Do people not care what these guys would do as president? Is the fact that you think they're both pretty honest enough to get you to flip a coin on gun control, abortion rights, tax policy, the Iraq war, gay rights, education policy, health care, etc.?
I believe in democracy, but people sure can mess it up.
Gene Weingarten: People who say they could vote for Obama or McCain are people who are saying that, at long last, they want to vote for someone they really like and respect.
They are not idealogues. They are saying it has been a very long time since two candidates presented themselves who are likeable, honorable people.
I understand this. I am too profoundly in political disagreement with McCain to make this statement myself, but I understand the sentiment. It is one of relief.
Musical satire is not dead: Fans of Tom Lehrer need to check out Roy Zimmerman on YouTube. His songs on religion are particularly good.
Gene Weingarten: I'll trust you. But I'm inclined to be in favor of singers named Zimmerman.
New Germa, NY: Gene,
In the '80s and early '90s we often ate at a great hole-in-the-wall Indian restaurant just up the street on Wilson very near the former Nazi Headquarters in Arlington. Many times we had to park on the street near their well-marked building. As you know there is a residential area right next door. We wondered what it was like for the neighbors. Did people say things like, "Betsy, could you please run next door and borrow a cup of sugar form the Nazis?" "Mom, can I go over to Adolph's to play?"
Good for Java Shack!
washingtonpost.com: A friend of mine who is part Native American grew up a block away and was on the receiving end of comments from these jerks. What kind of a**hat gets his kicks by hurling slurs at a first grader?
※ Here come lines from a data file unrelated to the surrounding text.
(* ===== verification/EventSourcedCorrect.v ===== *)
(** * What an event-sourced entity guarantees

    The theorems on the whole entity: start, running, failure, restart, and
    the gates a command passes. They follow from the invariants of
    [EventSourcedSystem.v] and [EventSourcedReplies.v]. The last part runs a
    concrete entity, a counter, on the in-memory stores. *)

From S2P Require Import Prelude GoStrings Tenancy Persistence Egopb StoreApi EventStore StateStores Command Protocol EventSourced EventSourcedSpec EventSourcedSystem EventSourcedReplies.
From Stdlib Require Import ZArith Lia.
Open Scope string_scope.
Open Scope list_scope.
Open Scope urd_scope.

Module eventsource_correct.
Import persistence egopb tenancy eventsource eventsource_spec eventsource_system eventsource_replies.

Section Guarantees.
Context {D : Deps} {LD : LawfulDeps D}.
Context {St Sn : Type} {ESO : api.EventsStore St} {ESL : api.EventsStoreLaws St}.
Context {SSO : api.SnapshotStore Sn} {SSL : api.SnapshotStoreLaws Sn}.

(** What [PreStart] hands to recovery. *)
Definition fresh (c : Config) (tc : TenantContext) : Actor D :=
  mkActor D c (nilState D) None 0 zeroTime phaseProcessing (resetBatch D) (noDirect D) false tc.

(** The runtime around an actor that has just started. *)
Definition boot (a : Actor D) (st : St) (sn : Sn) : Sys (D := D) :=
  mkSys a true [] [] st sn [] [] [] [] [] [].

(** A configuration a started entity can have. *)
Record sound (c : Config) (tc : TenantContext) : Prop := {
  so_scope : wf_scope (scope c);
  so_tenant : tenantAware c = true -> tenancy.wf tc;
  so_writer : hasSnapshotsWriter c = true -> hasSnapshotStore c = true
}.

(** The stores hold the history [h], and it replays. *)
Definition holds_history (c : Config) (tc : TenantContext) (st : St) (sn : Sn) (h : list Event) : Prop :=
  recoverable (D := D) st sn c tc h /\ exists s, appended c tc 0 (InitialState D) h s.

(** The actor is not waiting for a write nor about to stop. *)
Definition settled (a : Actor D) : bool :=
  match phase D a with
  | phaseProcessing => true
  | phaseReplying => negb (shutdownOnDrain D (batch D a))
  | phaseDirectReplying => negb (directShutdown D (direct D a))
  | _ => false
  end.

Lemma recover_fresh c tc st sn h ctx : sound c tc -> holds_history c tc st sn h ->
  (exists e err, recover D (fresh c tc) st sn ctx = Some (Err err) /\ cause err = EStoreError e /\ read_failed c st sn e) \/
  (exists s a', appended c tc 0 (InitialState D) h s /\ recover D (fresh c tc) st sn ctx = Some (Ok a') /\
    recovered c tc h s (fresh c tc) a').
Proof.
  intros [Hsc Ht Hw] [(d & Hst & Hsn & Hcov) [s Hs]].
  destruct (recover_spec c tc h d s st sn Hsc Hs Hst Hsn Hcov (fresh c tc) eq_refl eq_refl (fun _ => eq_refl) ctx)
    as [?|(a' & Ha & Hr)]; [by left|]. right. by exists s, a'.
Qed.

Lemma boot_inv c tc st sn h ctx a : sound c tc -> holds_history c tc st sn h ->
  recover D (fresh c tc) st sn ctx = Some (Ok a) -> Inv c tc (boot a st sn) h /\ aligned (boot a st sn).
Proof.
  intros Hso Hh Ha. destruct (recover_fresh c tc st sn h ctx Hso Hh) as [(e & err & He & _)|(s & a' & Hs & Ha' & Hr)]; [congruence|].
  rewrite Ha in Ha'. injection Ha' as <-. destruct Hr as (Hc & Hcur & Hctr & Hten & Hph & Hba & Hdi & Hca). simpl in *.
  assert (batchEntries D (batch D a) = [] /\ batchBuffer D (batch D a) = [] /\ shutdownOnDrain D (batch D a) = false) as (B1 & B2 & B3)
    by by rewrite Hba.
  split.
  - split; simpl; [split; simpl; [by exists s|apply Hh|constructor|constructor]|constructor|done|].
    intros _. exists h, s. split; [split; try done; by left|]. unfold phase_ok. simpl. rewrite Hph.
    unfold quiet, batch_ok, direct_ok. simpl. rewrite B1, B2, B3, Hdi. destruct (batchEnabled D a); (split_and!; try done; constructor).
  - unfold aligned. simpl. rewrite Hph, B1. destruct (batchEnabled D a); [|done]. split; [done|]. split; [constructor|done].
Qed.

(** The reachable states of the entity. *)
Lemma reachable_inv c tc st sn h ctx a x : sound c tc -> holds_history c tc st sn h ->
  recover D (fresh c tc) st sn ctx = Some (Ok a) -> rtc step (boot a st sn) x ->
  Inv c tc x (h ++ published x) /\ (alive x = true -> aligned x).
Proof.
  intros Hso Hh Ha Hx. destruct (boot_inv _ _ _ _ _ _ _ Hso Hh Ha) as [Hinv Hal]. destruct Hso as [Hsc Ht Hw].
  destruct (steps_aligned c tc Hsc Ht Hw _ _ _ Hinv Hx (fun _ => Hal)) as (l & Hinv' & -> & Hal'). done.
Qed.

Lemma phase_ok_prefix c tc (x : Sys (D := D) (St := St) (Sn := Sn)) H h s : phase_ok c tc x H h s ->
  h `prefix_of` H /\ (settled (actor x) = true -> H = h).
Proof.
  assert (forall l, flight c x H h l -> h `prefix_of` H) as Hf.
  { intros l [(_ & _ & _ & _ & _ & ->)|(_ & _ & _ & r & _ & _ & _ & _ & Hr)]; [done|].
    destruct r; [destruct Hr as [->|[-> _]]|subst]; try done; by exists l. }
  unfold phase_ok, settled. destruct (batchEnabled D (actor x)), (phase D (actor x)); try done.
  - by intros (_ & -> & _).
  - intros (_ & _ & Hl). split; [by eapply Hf|done].
  - intros (_ & [? Hsd] & _). split; [done|]. intros Hn. apply Hsd. by apply negb_true_iff in Hn.
  - by intros (_ & -> & _).
  - intros (_ & l & _ & Hl). split; [by eapply Hf|done].
  - intros (_ & _ & Hr). destruct (directErr D (direct D (actor x))); [|by destruct Hr as [-> _]].
    destruct Hr as [? Hsd]. split; [done|]. intros Hn. apply Hsd. by apply negb_true_iff in Hn.
Qed.

(** C1: Through every interleaving of commands, writes that succeed, are
    refused, lost or committed without acknowledgement, snapshots and
    retention: the stores hold the history the entity started from followed
    by exactly the events published, in order; the actor's state and counter
    are always the replay of a prefix of that history, so it never exposes as
    current what is not stored; and whenever it is not waiting for a write nor
    about to stop, they are the replay of all of it. *)
Theorem entity_matches_store c tc st sn h ctx a x : sound c tc -> holds_history c tc st sn h ->
  recover D (fresh c tc) st sn ctx = Some (Ok a) -> rtc step (boot a st sn) x ->
  recoverable (D := D) (store x) (snaps x) c tc (h ++ published x) /\
  (alive x = true -> exists h' s, h' `prefix_of` h ++ published x /\ appended c tc 0 (InitialState D) h' s /\
    currentState D (actor x) = s /\ eventsCounter D (actor x) = N.of_nat (length h') /\
    (settled (actor x) = true -> h' = h ++ published x)).
Proof.
  intros Hso Hh Ha Hx. destruct (reachable_inv _ _ _ _ _ _ _ _ Hso Hh Ha Hx) as [Hinv _].
  split; [apply Hinv|]. intros Hal. destruct (inv_alive _ _ _ _ Hinv Hal) as (h' & s & [? ? ? ? ? ?] & Hp).
  apply phase_ok_prefix in Hp as [Hpre Hset]. exists h', s. split_and!; try done. intros Hs. symmetry. by apply Hset.
Qed.

Lemma recover_reliable c tc st sn h ctx {ESR : api.ReliableEventsStore St} {SSR : api.ReliableSnapshotStore Sn} :
  sound c tc -> holds_history c tc st sn h ->
  exists s a', appended c tc 0 (InitialState D) h s /\ recover D (fresh c tc) st sn ctx = Some (Ok a') /\
    currentState D a' = s /\ eventsCounter D a' = N.of_nat (length h) /\ (tenantAware c = true -> actorTenant D a' = tc).
Proof.
  intros Hso Hh. destruct (recover_fresh c tc st sn h ctx Hso Hh) as [(e & err & _ & _ & Hf)|(s & a' & Hs & Ha' & Hr)].
  - exfalso. destruct Hh as [(d & Hst & Hsn & _) _]. pose proof (so_scope _ _ Hso) as Hsc.
    destruct Hf as [He|[He|(from & to & limit & Hl & He)]].
    + destruct (api.slatest_succeeds sn (scope c) (persistenceID c) (sn_ok _ _ _ _ Hsn) Hsc). congruence.
    + destruct (api.latest_succeeds st (scope c) (persistenceID c) (st_ok _ _ _ _ Hst) (wf_scope_valid _ Hsc)). congruence.
    + destruct (api.replay_succeeds st (scope c) (persistenceID c) from to limit (st_ok _ _ _ _ Hst) (wf_scope_valid _ Hsc) Hl). congruence.
  - destruct Hr as (_ & ? & ? & ? & _). exists s, a'. split_and!; done.
Qed.

(** C2: An entity that crashes at any point, in any of those interleavings,
    and is started again on stores that answer, recovers: it rebuilds the
    state and the counter of the whole stored history, whatever snapshots were
    written and whatever retention deleted. *)
Theorem crash_recovery c tc st sn h ctx a x ctx'
  {ESR : api.ReliableEventsStore St} {SSR : api.ReliableSnapshotStore Sn} : sound c tc -> holds_history c tc st sn h ->
  recover D (fresh c tc) st sn ctx = Some (Ok a) -> rtc step (boot a st sn) x ->
  exists s a', appended c tc 0 (InitialState D) (h ++ published x) s /\
    recover D (fresh c tc) (store x) (snaps x) ctx' = Some (Ok a') /\
    currentState D a' = s /\ eventsCounter D a' = N.of_nat (length (h ++ published x)) /\
    (tenantAware c = true -> actorTenant D a' = tc).
Proof.
  intros Hso Hh Ha Hx. destruct (reachable_inv _ _ _ _ _ _ _ _ Hso Hh Ha Hx) as [[[K0 K1 _ _] _ _ _] _].
  by apply recover_reliable.
Qed.

(** C3: A command that was set aside while its write was pending is answered
    with the reply computed from it: whenever the entity hands out the replies
    of a batch, the next message in its mailbox is the command whose entry is
    next, and delivering it sends that entry to its sender; on the direct path
    the next message is the command that started the write, and delivering it
    sends it the outcome of that write: the error, or the state the actor then
    has, with its counter. *)
Theorem replies_reach_their_commands c tc st sn h ctx a x : sound c tc -> holds_history c tc st sn h ->
  recover D (fresh c tc) st sn ctx = Some (Ok a) -> rtc step (boot a st sn) x -> alive x = true ->
  let entries := batchEntries D (batch D (actor x)) in
  let i := (length entries - Z.to_nat (remainingReplies D (batch D (actor x))))%nat in
  (batchEnabled D (actor x) = true -> phase D (actor x) = phaseReplying ->
   exists id ctx cmd rest r, mailbox x = (id, MCommand ctx cmd) :: rest /\ owners x !! i = Some id /\ entries !! i = Some r /\
     forall T, replies (deliver x (id, MCommand ctx cmd) rest T) = replies x ++ [(id, r)]) /\
  (batchEnabled D (actor x) = false -> phase D (actor x) = phaseDirectReplying ->
   exists id ctx cmd rest, mailbox x = (id, MCommand ctx cmd) :: rest /\ owners x = [id] /\
     forall T, replies (deliver x (id, MCommand ctx cmd) rest T) = replies x ++ [(id,
       match directErr D (direct D (actor x)) with
       | Some e => errorReply D e
       | None => stateReply D (actor x) (currentStateAny D (actor x)) (eventsCounter D (actor x)) (lastCommandTime D (actor x))
       end)]).
Proof.
  intros Hso Hh Ha Hx Hlive entries i. destruct (reachable_inv _ _ _ _ _ _ _ _ Hso Hh Ha Hx) as [Hinv Hal].
  specialize (Hal Hlive). destruct (inv_alive _ _ _ _ Hinv Hlive) as (h' & s & Hs & Hp). split.
  - intros Hbe Hph. destruct (mailbox x) as [|m rest] eqn:Hm.
    { exfalso. unfold aligned in Hal. unfold phase_ok in Hp. rewrite Hbe, Hph in Hal, Hp.
      destruct Hal as (Hl & _ & own & rest & E & _ & Hids), Hp as (_ & _ & Hrem). rewrite Hm in E.
      symmetry in E. apply app_nil in E as [-> _]. apply (f_equal length) in Hids. rewrite length_drop in Hids. simpl in Hids. lia. }
    destruct (next_owner c tc _ _ _ _ _ _ Hal Hp Hm Hbe Hph) as (How & Hcmd & Hi & _ & _). fold entries i in How, Hi.
    destruct (lookup_lt_is_Some_2 _ _ Hi) as [r Hr]. destruct m as [id [ | | | |ctx1 cmd| ]]; try done.
    exists id, ctx1, cmd, rest, r. split_and!; try done. intros T.
    unfold phase_ok in Hp. rewrite Hbe, Hph in Hp. destruct Hp as (_ & _ & Hrem).
    unfold deliver. simpl Receive. rewrite Hbe. unfold handleCommandBatched. rewrite Hph. unfold replyFromBatch.
    rewrite (proj2 (Z.leb_gt _ _)) by lia. fold entries.
    replace (Z.to_nat _) with i by (unfold i, entries; lia). rewrite Hr.
    destruct (_ =? 0)%Z; [|done]. by destruct (shutdownOnDrain D (batch D (actor x))).
  - intros Hbe Hph. unfold aligned in Hal. rewrite Hbe, Hph in Hal. destruct Hal as (_ & m & rest & Hm & Hcmd & How).
    apply Forall_cons in Hcmd as [Hcmd _]. destruct m as [id [ | | | |ctx1 cmd| ]]; try done.
    exists id, ctx1, cmd, rest. split_and!; try done. intros T.
    unfold deliver. simpl Receive. rewrite Hbe, Hph. unfold replyDirect. simpl directErr.
    destruct (directErr D (direct D (actor x))); [|done]. simpl. by destruct (directShutdown D (direct D (actor x))).
Qed.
Gene Weingarten: Uh, Nazis, Liz. Nazis.
Rockville, Md.: PtheP says "We have caught dozens of mice in a few short months, much to the amusement of our no-count cat."
Unless she takes them quite a long ways away from her house, she has probably caught the same few mice over and over again.
Gene Weingarten: You don't know Pat's cat, Daryl. Daryl is something like 92 years old.
Blogorrhea?: So is that the joke then? The blog always starts next week like the bar always has free drinks tomorrow?
Gene Weingarten: It's not a blog, and it will start the first week in March. It's all set.
Washington, D.C.:"Can someone explain why, if you are in a bit of a hurry, and think you might be going in the wrong direction, you would not ask a passerby for help? I do this ALL the time. Why would anyone NOT do this?"
Because I'm a misanthrope and I'd rather be lost than deal with strangers.
Gene Weingarten: Surely, this can't be everyone's reason.
Go Obama!, Va: Gene, did you catch CNN's segment on the Mystery Method? They showed the "teachers" on camera but didn't give their real names, just the fake ones. Interestingly enough, they did ID the students, but first name only. Are there different standards between TV vs print?
Gene Weingarten: Oh, definitely! On lots of levels, one of the most dramatic being self-promotion. On every single broadcast, Lou Dobbs flogs his own books, gives it away as a prize, etc. It's kind of shameless. We are not allowed to do that.
Mystery Method: I am sure I'm the 800th person to mention this, but two Mystery Method teachers, "Mystery" and "Matador" (I believe those were their nicknames), were on CNN last night talking about the MM boot camp. Several class participants were interviewed as well, and they had video of the guys in a bar working the method. I have to wonder, how come these guys are OK going on national TV (not using their real names, of course, but not hiding their faces either), but your pal The Don didn't want to expose himself in your story?
Gene Weingarten: He probably would have gone on TV, too. What he didn't want was his real name used in a story that could be googled forever. Like, in four years, when he applies for a job as CEO of Microsoft, and they do a search on him.
It's Hard Out Here for a Pimp: Oh, Wise One, what is your take on this? In a question/comment on Howard Kurtz's chat yesterday, a self-identified 24-year old wrote something to the effect that "older people" (i.e. the apparently hopelessly out-of-it Hillary Clinton. And me!) don't understand that pimp is not that bad a word. Really? Since when? Was that just one lone screwed-up 24 year old, or should I fear for the future of Western Civilization?
Gene Weingarten: Pimp has been cleaned up a little, helped along by Pimp My Ride. A high school teacher of my acquaintance spent some time a few years ago trying to talk one of his best students -- a bright, charismatic kid -- from his dreams of becoming a pimp.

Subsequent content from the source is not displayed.